No doubt, President Bio and his New Direction Government since coming to power in April 2018 have made quite significant development gains across the board; not least in the areas of administrative and public financial management, the fight against corruption; increased revenue generation and a host of other infrastructural and human development achievements that the President outlined to MPs and the nation last week in Parliament.

Remembering that the development of all developing countries fall within the scope of the Sustainable Development Goals, the main challenge that the Government faces is that of robust political commitment to the fundamental challenge of reducing poverty; against which all other achievements pale into insignificance.

Truth is, we are not halfway near putting in place the superstructures needed for addressing poverty on a whole scale – talking about education, health, housing for the poor and low income earners, food, water, electricity, transport, and most important of all jobs for the growing youth population.

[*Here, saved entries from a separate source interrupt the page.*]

Lemma noted_sets l us x :
  (x ∈ (noted l us).1 <-> x ∈ us.1 \/ ((x ∉ us.2) /\ reads_first x l))
  /\ (x ∈ (noted l us).2 <-> x ∈ us.2 \/ Assigns x ∈ l).
Proof.
  revert us. induction l as [|a l IH]; intros us.
  - cbn. split; [|by rewrite elem_of_nil; tauto]. pose proof (reads_first_nil x). tauto.
  - change (noted (a :: l) us) with (noted l (note us a)). destruct (IH (note us a)) as [-> ->].
    rewrite reads_first_cons, elem_of_cons. destruct a as [y|y]; cbn [note].
    + unfold use. destruct (decide (y ∈ us.2)); cbn; destruct (decide (x = y)) as [->|]; set_solver.
    + unfold define. cbn. destruct (decide (x = y)) as [->|]; set_solver.
Qed.

Lemma uses_seen s x : (x ∈ uses s) <-> reads_first x (seen (accesses_stmt s)).
Proof.
  unfold uses. rewrite (proj1 (proj2 visitors_note)), (proj1 (noted_sets _ _ x)). set_solver.
Qed.

Lemma defs_seen s x : (x ∈ defs s) <-> Assigns x ∈ seen (accesses_stmt s).
Proof.
  unfold defs. rewrite (proj1 (proj2 visitors_note)), (proj2 (noted_sets _ _ x)). set_solver.
Qed.

(** Where the pass looks at all occurrences of a variable, it sees the accesses of the text. *)
Lemma noticed_seen x l : Forall (fun o => o.1 = Overlooked -> variable o.2 <> x) l ->
  (reads_first x (seen l) <-> reads_first x (List.map snd l))
  /\ (Assigns x ∈ seen l <-> Assigns x ∈ List.map snd l).
Proof.
  induction 1 as [|[[|] a] l Ha _ [IH1 IH2]]; [done| |].
  - change (seen ((Visited, a) :: l)) with (a :: seen l). cbn [List.map snd].
    by rewrite !reads_first_cons, !elem_of_cons, IH1, IH2.
  - change (seen ((Overlooked, a) :: l)) with (seen l). cbn [List.map snd].
    specialize (Ha eq_refl). cbn in Ha. rewrite reads_first_cons, elem_of_cons, IH1, IH2.
    destruct a; cbn in Ha; naive_solver.
Qed.

Lemma uses_text s x : noticed x s -> (x ∈ uses s <-> reads_first x (text s)).
Proof. intros H. rewrite uses_seen. by apply noticed_seen. Qed.
Lemma defs_text s x : noticed x s -> (x ∈ defs s <-> Assigns x ∈ text s).
Proof. intros H. rewrite defs_seen. by apply noticed_seen. Qed.

Fixpoint exposed (x : string) (t : list Statement) : Prop :=
  match t with
  | [] => False
  | s :: t => x ∈ uses s \/ ((x ∉ defs s) /\ exposed x t)
  end.
Definition defined (x : string) (t : list Statement) : Prop := exists s, s ∈ t /\ x ∈ defs s.

Lemma exposed_text x t : Forall (noticed x) t -> (exposed x t <-> reads_first x (concat (List.map text t))).
Proof.
  induction 1 as [|s t Hs _ IH]; cbn [exposed List.map concat].
  - pose proof (reads_first_nil x). tauto.
  - by rewrite reads_first_app, uses_text, defs_text, IH.
Qed.

(** A variable that only assignments of their own assign: what a statement does itself is
    part of its text, and nothing else in the text assigns the variable. *)
Lemma own_text x s : plainly_assigned x s ->
  (Reads x ∈ List.map snd (evaluated s) -> reads_first x (text s))
  /\ (Assigns x ∈ text s -> x ∈ assigned s) /\ Assigns x ∉ List.map snd (evaluated s).
Proof.
  intros [_ Hi].
  assert (H : (exists lhs rhs, s = AssignmentStatement lhs rhs) \/ inside s = accesses_stmt s)
    by (destruct s; eauto).
  destruct H as [(lhs & rhs & ->)|E].
  - assert (T : text (AssignmentStatement lhs rhs)
      = List.map snd (inside (AssignmentStatement lhs rhs)) ++ List.map Assigns (concat (List.map target lhs))).
    { unfold text. cbn [accesses_stmt inside evaluated]. rewrite !app_assoc, !(List.map_app snd). f_equal.
      unfold each. rewrite concat_map, List.map_map, concat_map, List.map_map. f_equal. apply List.map_ext.
      intros e. by rewrite List.map_map. }
    rewrite T, reads_first_app, elem_of_app. cbn [assigned]. split_and!.
    + intros H. left. by apply reads_first_intro.
    + intros [H|(y & [= <-] & H)%list_elem_of_fmap]; done.
    + exact Hi.
  - rewrite E in Hi. fold (text s) in Hi. split_and!.
    + intros H%evaluated_text. by apply reads_first_intro.
    + done.
    + by intros H%evaluated_text.
Qed.

Lemma own_exposed x t : Forall (plainly_assigned x) t -> reads_first x (concat (List.map own t)) -> exposed x t.
Proof.
  induction 1 as [|s t Hs _ IH]; cbn [exposed List.map concat]; [by intros ?%reads_first_nil|].
  destruct (own_text x s Hs) as (Hr & Ha & Hno). destruct Hs as [Hn _].
  rewrite uses_text, defs_text by done. unfold own. rewrite !reads_first_app, not_elem_of_app.
  intros [[H|[_ H]]|[[_ H1] H2]].
  - left. by apply Hr, reads_first_in.
  - exfalso. apply reads_first_in, list_elem_of_fmap in H as (y & [=] & _).
  - right. split; [|by apply IH]. intros H. apply H1, list_elem_of_fmap. exists x. auto.
Qed.

Lemma block_sets l us x :
  (x ∈ (live_each live_stmt l us).1 <-> x ∈ us.1 \/ ((x ∉ us.2) /\ exposed x l))
  /\ (x ∈ (live_each live_stmt l us).2 <-> x ∈ us.2 \/ defined x l).
Proof.
  revert us. induction l as [|s l IH]; intros us.
  - cbn. split; [tauto|]. split; [by left|]. intros [H|(s & H & _)]; [done | by apply not_elem_of_nil in H].
  - cbn [live_each]. specialize (IH (live_stmt s us)) as [IH1 IH2]. rewrite live_stmt_sets in *. cbn [fst snd] in *.
    split.
    + etransitivity; [exact IH1|]. cbn. rewrite elem_of_union, elem_of_difference, not_elem_of_union.
      destruct (decide (x ∈ us.2)), (decide (x ∈ defs s)); tauto.
    + etransitivity; [exact IH2|]. rewrite elem_of_union. unfold defined. split.
      * intros [[H|H]|(s' & H & H')]; [by left | right; exists s; split; [by left | done] |].
        right. exists s'. split; [by right | done].
      * intros [H|(s' & [-> | H]%elem_of_cons & H')]; [by left; left | by left; right |]. right. by exists s'.
Qed.

(** ** Data flow *)

Definition blocks_of (listing : list (string * list nat)) : list nat := concat (List.map snd listing).

Lemma each_flat {S A} (f : A -> ST S unit) (l : list (string * list A)) s :
  st_each (fun x => st_each f x.2) l s = st_each f (concat (List.map snd l)) s.
Proof.
  revert s. induction l as [|[n x] l IH]; intros s; [done|]. cbn [List.map concat snd].
  rewrite st_each_app, st_each_cons. unfold mbind, ST_bind. cbn [snd].
  destruct (st_each f x s) as [s' [[]|e|]]; [apply IH | done | done].
Qed.

Lemma any_app {A} (f : A -> ST liveness bool) l l' s :
  st_any f (l ++ l') s = (c ← st_any f l; r ← st_any f l'; mret (c || r)) s.
Proof.
  revert s. induction l as [|a l IH]; intros s.
  - cbn. unfold mbind, ST_bind, mret, ST_ret. by destruct (st_any f l' s) as [s' [c|e|]].
  - cbn [app st_any]. unfold mbind, ST_bind, mret, ST_ret in *. destruct (f a s) as [s1 [c|e|]]; try done.
    rewrite IH. destruct (st_any f l s1) as [s2 [c2|e|]]; try done.
    destruct (st_any f l' s2) as [s3 [c3|e|]]; try done. by rewrite orb_assoc.
Qed.

Lemma any_flat {A} (f : A -> ST liveness bool) (l : list (string * list A)) s :
  st_any (fun x => st_any f x.2) l s = st_any f (concat (List.map snd l)) s.
Proof.
  revert s. induction l as [|[n x] l IH]; intros s; [done|]. cbn [List.map concat snd].
  rewrite any_app. cbn [st_any snd]. unfold mbind, ST_bind, mret, ST_ret.
  destruct (st_any f x s) as [s' [c|e|]]; [by rewrite IH | done | done].
Qed.

Lemma elem_of_out_set x (ins : gmap nat (gset string)) l :
  x ∈ foldl (fun out q => out ∪ set_of ins q) ∅ l <-> exists q, q ∈ l /\ x ∈ set_of ins q.
Proof.
  assert (H : forall acc, x ∈ foldl (fun out q => out ∪ set_of ins q) acc l <->
    x ∈ acc \/ exists q, q ∈ l /\ x ∈ set_of ins q).
  { induction l as [|q l IH]; intros acc; cbn [foldl].
    - split; [by left|]. intros [H|(q & H & _)]; [done | by apply not_elem_of_nil in H].
    - rewrite IH, elem_of_union. split.
      + intros [[H|H]|(r & H & H')]; [by left | right; exists q; split; [by left | done] |].
        right. exists r. split; [by right | done].
      + intros [H|(r & [-> | H]%elem_of_cons & H')]; [by left; left | by left; right |]. right. by exists r. }
  rewrite H. set_solver.
Qed.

Still, we are largely dependent on natural resources to achieve growth and development. As at now, we are virtually not exporting anything, with the economy in the doldrums due to COVID. It is against this background that we should consider that to achieve the SDGs, the biggest challenge is money – money to adequately finance improvements in the above mentioned critical development areas.

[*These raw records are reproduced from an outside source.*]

(* ===== verification/Codegen.v ===== *)
(** * The code generator: state and helpers

    The state of [NewCodeGenerator] (src/NewCodeGenerator.cpp), how its operations combine
    with those of the register manager, the data generator and the label manager, and the
    helpers its visitors share: reading and writing variables and the assignment helpers.
    What the analyzer, the runtime table and the command line determine before code is
    generated is a record of the environment. *)

From Stdlib Require Import SpecFloat.
From S2P Require Import Prelude Words A64 Instr EncReg EncArith EncMem EncBranch EncFloat Labels CallFrame Registers Ast SymbolTable Analysis Data.
Local Open Scope Z_scope.

(** ** State *)

Record environment : Type := mkEnvironment {
  function_metrics : gmap string FunctionMetrics;
  function_return_types : gmap string VarType;
  local_function_names : gset string;
  runtime_manager : RuntimeManager;
  is_jit_mode : bool;
  data_segment_base_addr : Z;
  canaries : bool
}.

(** [LiveInterval] (src/analysis/LiveInterval.h) *)
Record LiveInterval : Type := mkInterval {
  var_name : string;
  start_point : Z;
  end_point : Z;
  is_spilled : bool;
  assigned_register : string;
  stack_offset : Z
}.

(** The instruction stream is the code [gen] emits; the names of the scopes are only printed,
    so the stack of scopes is its depth. *)
Record code_gen : Type := mkCodeGen {
  gen : generator;
  label_manager : LabelManager;
  data_generator : DataGenerator;
  symbol_table : option SymbolTable;
  current_function_allocation : gmap string LiveInterval;
  expression_result_reg : string;
  current_function_name : string;
  current_function_return_type : VarType;
  current_function_epilogue_label : string;
  x28_is_loaded : bool;
  scope_depth : nat
}.

Definition set_gen (g : generator) (c : code_gen) : code_gen :=
  mkCodeGen g (label_manager c) (data_generator c) (symbol_table c) (current_function_allocation c)
    (expression_result_reg c) (current_function_name c) (current_function_return_type c)
    (current_function_epilogue_label c) (x28_is_loaded c) (scope_depth c).
Definition set_label_manager (m : LabelManager) (c : code_gen) : code_gen :=
  mkCodeGen (gen c) m (data_generator c) (symbol_table c) (current_function_allocation c)
    (expression_result_reg c) (current_function_name c) (current_function_return_type c)
    (current_function_epilogue_label c) (x28_is_loaded c) (scope_depth c).
Definition set_data (d : DataGenerator) (t : option SymbolTable) (c : code_gen) : code_gen :=
  mkCodeGen (gen c) (label_manager c) d t (current_function_allocation c)
    (expression_result_reg c) (current_function_name c) (current_function_return_type c)
    (current_function_epilogue_label c) (x28_is_loaded c) (scope_depth c).
Definition set_allocation (a : gmap string LiveInterval) (c : code_gen) : code_gen :=
  mkCodeGen (gen c) (label_manager c) (data_generator c) (symbol_table c) a
    (expression_result_reg c) (current_function_name c) (current_function_return_type c)
    (current_function_epilogue_label c) (x28_is_loaded c) (scope_depth c).
Definition set_result_reg (reg : string) (c : code_gen) : code_gen :=
  mkCodeGen (gen c) (label_manager c) (data_generator c) (symbol_table c)
    (current_function_allocation c) reg (current_function_name c) (current_function_return_type c)
    (current_function_epilogue_label c) (x28_is_loaded c) (scope_depth c).
Definition set_function (name : string) (type : VarType) (label : string) (x28 : bool) (depth : nat)
    (c : code_gen) : code_gen :=
  mkCodeGen (gen c) (label_manager c) (data_generator c) (symbol_table c)
    (current_function_allocation c) (expression_result_reg c) name type label x28 depth.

On the environmental front, the challenges include the adverse impact of climate change, increasing water scarcity, biodiversity and ecosystem loss, low resilience to natural disasters, energy crisis, food crisis, limited benefits from globalization, health security, the global financial crisis, smuggling, trafficking and piracy, low penetration of ICT services, urbanization, need to develop better disaster response mechanisms, food security and technology transfer among others.

As we continue to lose our forests rapidly to logging, farming and other human activities without any concerted effort to replace them, we tend to forget how this relates dangerously to climate change.

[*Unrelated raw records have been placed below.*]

(* ===== verification/CodegenCalls.v ===== *)
(** * The code generator: calls

    The visitors of system calls, function calls and routine calls
    (src/generators/gen_Syscall.cpp, gen_FunctionCall.cpp, gen_RoutineCallStatement.cpp). *)

From S2P Require Import Prelude Words A64 Instr EncReg EncArith EncMem EncBranch EncFloat Labels CallFrame Registers Ast SymbolTable Analysis Data Codegen CodegenExpr.
Local Open Scope Z_scope.

Section visitors.
Context (env : environment).
Context (generate_expression_code : Expression -> G unit).

Let value_of := value_of generate_expression_code.

(** A register number after its letter. *)
Definition numbered (letter : string) (i : Z) : string := (letter ++ to_string i)%string.

Definition release_if_scratch (reg : string) : G unit :=
  if is_scratch_register reg then rm (release_scratch_reg reg) else mret tt.

Definition syscall_argument (arg_count : Z) (arg_expr : Expression) : G unit :=
  arg_val_reg ← value_of arg_expr;
  if arg_count <? 6 then
    let dest_arg_reg := numbered "X" arg_count in
    if String.eqb arg_val_reg dest_arg_reg then mret tt
    else emit_ok (create_mov_reg dest_arg_reg arg_val_reg);; release_if_scratch arg_val_reg
  else G_throw runtime_error.

Definition visit_SysCall (syscall_number : Expression) (arguments : list Expression) : G unit :=
  for_indexed syscall_argument 0 arguments;;
  syscall_num_reg ← value_of syscall_number;
  emit_ok (create_mov_reg "X16" syscall_num_reg);;
  release_if_scratch syscall_num_reg;;
  emit_instr (create_svc_imm 0x80);;
  set_result_to "X0".

(** ** Calls of known functions that need no call *)

Definition ATOM_INT : Z := 1.
Definition ATOM_FLOAT : Z := 2.
Definition ATOM_STRING : Z := 3.
Definition ATOM_LIST_POINTER : Z := 4.

Definition expected_tag (function_name : string) : option Z :=
  if String.eqb function_name "AS_INT" then Some ATOM_INT
  else if String.eqb function_name "AS_FLOAT" then Some ATOM_FLOAT
  else if String.eqb function_name "AS_STRING" then Some ATOM_STRING
  else if String.eqb function_name "AS_LIST" then Some ATOM_LIST_POINTER
  else None.

(** [AS_INT(x)] and the like: the tag of a list element is checked and its value loaded. *)
Definition visit_type_cast (tag : Z) (arguments : list Expression) : G unit :=
  match arguments with
  | [a] =>
      ptr_reg ← value_of a;
      tag_reg ← scratch;
      good_type_label ← new_label;
      emit_ok (create_ldr_imm tag_reg ptr_reg 0 "Load runtime type tag");;
      emit_ok (create_cmp_imm tag_reg tag);;
      release tag_reg;;
      emit_ok (create_branch_conditional "EQ" good_type_label);;
      emit_ok (create_brk 1);;
      define_stream_label good_type_label;;
      (if tag =? ATOM_FLOAT then
         dest_d_reg ← rm acquire_fp_scratch_reg;
         emit_ok (create_ldr_fp_imm dest_d_reg ptr_reg 8);;
         set_result_to dest_d_reg
       else
         dest_x_reg ← scratch;
         emit_ok (create_ldr_imm dest_x_reg ptr_reg 8 "");;
         (if tag =? ATOM_STRING then emit_ok (create_add_imm dest_x_reg dest_x_reg 8) else mret tt);;
         set_result_to dest_x_reg);;
      release ptr_reg
  | _ => G_throw runtime_error
  end.

Definition list_argument (e : Expression) : G unit :=
  reg ← value_of e;
  emit_ok (create_mov_reg "X0" reg);;
  release reg.

(** [FMOV] only moves between D registers: a floating-point value is refused. *)
Definition visit_find (list_expr value_expr : Expression) : G unit :=
  list_argument list_expr;;
  value_reg ← value_of value_expr;
  value_type ← infer env value_expr;
  emit_ok (if is_fp value_reg then create_fmov_reg "X1" value_reg else create_mov_reg "X1" value_reg);;
  release value_reg;;
  emit_seq (create_movz_movk_abs64 "X2" (if value_type =? VT_FLOAT then ATOM_FLOAT else ATOM_INT) "");;
  emit_instr (create_branch_with_link "FIND");;
  set_result_to "X0".

(** [MAP] and [FILTER] take the address of a named function. *)
Definition visit_higher_order (name : string) (list_expr function_arg : Expression) : G unit :=
  list_argument list_expr;;
  match function_arg with
  | VariableAccess function_name _ => load_address "X1" function_name
  | _ => G_throw runtime_error
  end;;
  emit_instr (create_branch_with_link name);;
  set_result_to "X0".

(** ** Function calls *)

Definition evaluate_argument (e : Expression) : G string :=
  reg ← value_of e;
  if is_fp reg then
    temp_reg ← rm acquire_spillable_fp_temp_reg;
    emit_ok (create_fmov_reg temp_reg reg);;
    mret temp_reg
  else
    temp_reg ← rm acquire_spillable_temp_reg;
    emit_ok (create_mov_reg temp_reg reg);;
    mret temp_reg.

(** The types the symbol table does not give: those of the analyzer, then of the runtime. *)
Definition legacy_float_call (name : string) : result bool :=
  match function_return_types env !! name with
  | Some t => Ok (t =? VT_FLOAT)
  | None =>
      if is_function_registered (runtime_manager env) name then
        f ← get_function (runtime_manager env) name;
        Ok (match rf_type f with FLOAT => true | STANDARD => false end)
      else Ok false
  end.

Definition function_expr_name (e : Expression) : option string :=
  match e with VariableAccess name _ => Some name | _ => None end.

(** An empty name is not looked up. *)
Definition is_float_call (function_expr : Expression) : G bool :=
  match function_expr_name function_expr with
  | None => mret false
  | Some name =>
      symbol ← (if string_empty name then mret None else find_symbol name);
      match symbol with
      | Some s => mret (is_float_function s)
      | None => of_result (legacy_float_call name)
      end
  end.

Definition move_argument (is_float_call : bool) (i : Z) (src_reg : string) : G unit :=
  (if is_float_call then
     let dest_d_reg := numbered "D" i in
     if is_fp src_reg then
       if String.eqb src_reg dest_d_reg then mret tt else emit_ok (create_fmov_reg dest_d_reg src_reg)
     else emit_ok (create_scvtf_reg dest_d_reg src_reg)
   else
     let dest_x_reg := numbered "X" i in
     if is_fp src_reg then generate_float_to_int_truncation dest_x_reg src_reg
     else if String.eqb src_reg dest_x_reg then mret tt
     else emit_ok (create_mov_reg dest_x_reg src_reg));;
  release src_reg.

(** [FPND(list, value)]: the value goes to D1. *)
Definition move_fpnd_argument (i : Z) (src_reg : string) : G unit :=
  (if i =? 0 then emit_ok (create_mov_reg "X0" src_reg)
   else if i =? 1 then
     emit_ok (if is_fp src_reg then create_fmov_reg "D1" src_reg else create_scvtf_reg "D1" src_reg)
   else mret tt);;
  release src_reg.

(** [codegen_utils::is_within_branch_range] *)
Definition is_within_branch_range (current_address target_address : Z) : bool :=
  let offset := s64 (u64 (target_address - current_address)) in
  (- 2 ^ 25 <=? offset) && (offset <=? 2 ^ 25 - 1).

(** A call through the pointer table at X19. *)
Definition call_through_table (name : string) : G unit :=
  offset ← of_result (get_function_offset (runtime_manager env) name);
  addr_reg ← scratch;
  ldr_instr ← of_result (create_ldr_imm addr_reg "X19" offset "");
  emit_instr (set_jit_attribute JitAddress ldr_instr);;
  blr_instr ← of_result (create_branch_with_link_register addr_reg);
  emit_instr (annotate (" ; call " ++ name)
    (set_target_label name (set_jit_attribute JitCall blr_instr)));;
  release addr_reg.

Definition call_runtime (name : string) : G unit :=
  f ← of_result (get_function (runtime_manager env) name);
  current_address ← G_get (fun c => get_current_address (mkInstructionStream (emitted (gen c))));
  if negb (rf_address f =? 0) && negb (current_address =? 0)
     && is_within_branch_range current_address (rf_address f)
  then emit_instr (set_jit_attribute JitCall (create_branch_with_link name))
  else call_through_table name.

Definition call_pointer (e : Expression) : G unit :=
  reg ← value_of e;
  blr_instr ← of_result (create_branch_with_link_register reg);
  emit_instr (set_jit_attribute JitCall blr_instr);;
  release reg.

Definition perform_call (function_expr : Expression) : G unit :=
  match function_expr with
  | VariableAccess name _ =>
      if bool_decide (is_Some (function_metrics env !! name)) then
        emit_instr (create_branch_with_link name)
      else if is_function_registered (runtime_manager env) name then call_runtime name
      else
        reg ← value_of function_expr;
        emit_ok (create_branch_with_link_register reg);;
        release reg
  | _ => call_pointer function_expr
  end.

Definition visit_call (function_expr : Expression) (arguments : list Expression) : G unit :=
  let name := default ""%string (function_expr_name function_expr) in
  arg_result_regs ← map_all evaluate_argument arguments;
  float_call ← is_float_call function_expr;
  for_indexed (if String.eqb name "FPND" then move_fpnd_argument else move_argument float_call) 0
    arg_result_regs;;
  perform_call function_expr;;
  set_result_to (if (float_call : bool) then "D0" else "X0")%string.

Definition visit_FunctionCall (function_expr : Expression) (arguments : list Expression) : G unit :=
  let function_name := default ""%string (function_expr_name function_expr) in
  match expected_tag function_name with
  | Some tag => visit_type_cast tag arguments
  | None =>
      match arguments with
      | [a; b] =>
          if String.eqb function_name "FIND" then visit_find a b
          else if String.eqb function_name "MAP" || String.eqb function_name "FILTER" then
            visit_higher_order function_name a b
          else visit_call function_expr arguments
      | _ => visit_call function_expr arguments
      end
  end.

(** ** Routine calls *)

Fixpoint push_pairs (regs : list string) : G unit :=
  match regs with
  | [] => mret tt
  | [reg] => emit_ok (create_stp_pre_imm reg "ZR" "SP" (-16))
  | reg1 :: reg2 :: regs => emit_ok (create_stp_pre_imm reg1 reg2 "SP" (-16));; push_pairs regs
  end.

(** The loop runs down from the last index in steps of two; an odd list runs out of pairs at
    its first register. *)
Fixpoint pop_pairs (fuel : nat) (i : Z) (regs : list string) : G unit :=
  match fuel with
  | O => mret tt
  | S fuel =>
      if i <? 0 then mret tt
      else
        let at_index k := nth (Z.to_nat k) regs ""%string in
        (if (i =? 0) && Z.odd (Z.of_nat (length regs)) then
           emit_ok (create_ldp_post_imm (at_index 0) "ZR" "SP" 16)
         else if i - 1 <? 0 then G_throw runtime_error
         else emit_ok (create_ldp_post_imm (at_index (i - 1)) (at_index i) "SP" 16));;
        pop_pairs fuel (i - 2) regs
  end.

Definition save_caller_saved : G (list string) :=
  rm reset_caller_saved_registers;;
  saved_regs ← rm (get get_in_use_caller_saved_registers);
  push_pairs saved_regs;;
  (if Nat.odd (length saved_regs) then emit_ok (create_sub_imm "SP" "SP" 16) else mret tt);;
  mret saved_regs.

Definition restore_caller_saved (saved_regs : list string) : G unit :=
  (if Nat.odd (length saved_regs) then emit_ok (create_add_imm "SP" "SP" 16) else mret tt);;
  pop_pairs (length saved_regs) (Z.of_nat (length saved_regs) - 1) saved_regs.

(** The symbol table, then the analyzer, then the runtime. *)
Definition is_float_routine (routine_expr : Expression) : G bool :=
  match function_expr_name routine_expr with
  | None => mret false
  | Some name =>
      symbol ← find_symbol name;
      match symbol with
      | Some s => mret (is_float_function s)
      | None => of_result (legacy_float_call name)
      end
  end.

Definition perform_routine_call (routine_expr : Expression) : G unit :=
  match routine_expr with
  | VariableAccess name _ =>
      if is_function_registered (runtime_manager env) name then call_through_table name
      else if bool_decide (is_Some (function_metrics env !! name)) then
        emit_instr (create_branch_with_link name)
      else call_pointer routine_expr
  | _ => call_pointer routine_expr
  end.

Definition visit_RoutineCall (routine_expr : Expression) (arguments : list Expression) : G unit :=
  saved_regs ← save_caller_saved;
  arg_result_regs ← map_all value_of arguments;
  float_call ← is_float_routine routine_expr;
  for_indexed (move_argument float_call) 0 arg_result_regs;;
  perform_routine_call routine_expr;;
  restore_caller_saved saved_regs;;
  set_result_to (if (float_call : bool) then "D0" else "X0")%string.
End visitors.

Persistent loss of biodiversity is also a major problem that we have to urgently attend to going forward as we continue to practice slash and burn farming and clearing of forests for charcoal and firewood which are the primary causes of loss of biodiversity and major sources of climate change.

Persistently high food prices remain a problem. Addressing biodiversity loss requires long-term solutions in the form of development and implementation of appropriate policy guidelines, institutional capacity-building and deployment of adequate resources.

Improve water management and storage capacity to ensure continued supply of water for domestic and economic purposes and for ecosystem balance is another major challenge we face.

In a nutshell, we are still severely constrained in our development strides by very low agricultural productivity, insanitary living conditions, poor access to electricity, halving extreme poverty, reducing hunger, reducing child and maternal mortality, promoting gender equality and reducing deforestation.

However, interestingly, these challenges provide opportunities amongst which is potential growth in the context of a green economy particularly with the vast and largely untapped natural resources.

A shift in development planning in adapting to and mitigating climate change also presents opportunities with access to additional resources.

To maintain the momentum in the implementation of sustainable development programs, it is necessary to:

  • Mobilize and increase the effective use of available financial resources and achieve the national and international economic conditions needed to fulfill internationally agreed development goals;
  • Explore ways of generating new public and private innovative sources of finance for development purposes that provide quick wins;
  • Promote, facilitate and finance appropriate access to and the development, transfer and diffusion of environmentally sound technologies;
  • Use information and communication technologies, where appropriate, as tools to increase the frequency of communication and the sharing of experience and knowledge;
  • Continue to focus on education as critical for promoting sustainable development;
  • Enhance and accelerate human, institutional and infrastructure capacity-building initiatives, and promote partnerships that respond to specific development needs;
  • Remove resource constraints, enhance inter-departmental coordination, improve the capacity for implementing and monitoring national policies; and
  • Complement existing coordination at a high level, with sufficient opportunities for the coordination of implementation mechanisms at the Councils’ levels.

Lastly, the development agenda needs to be more focused and better harmonized, especially where there are limited resources for implementation.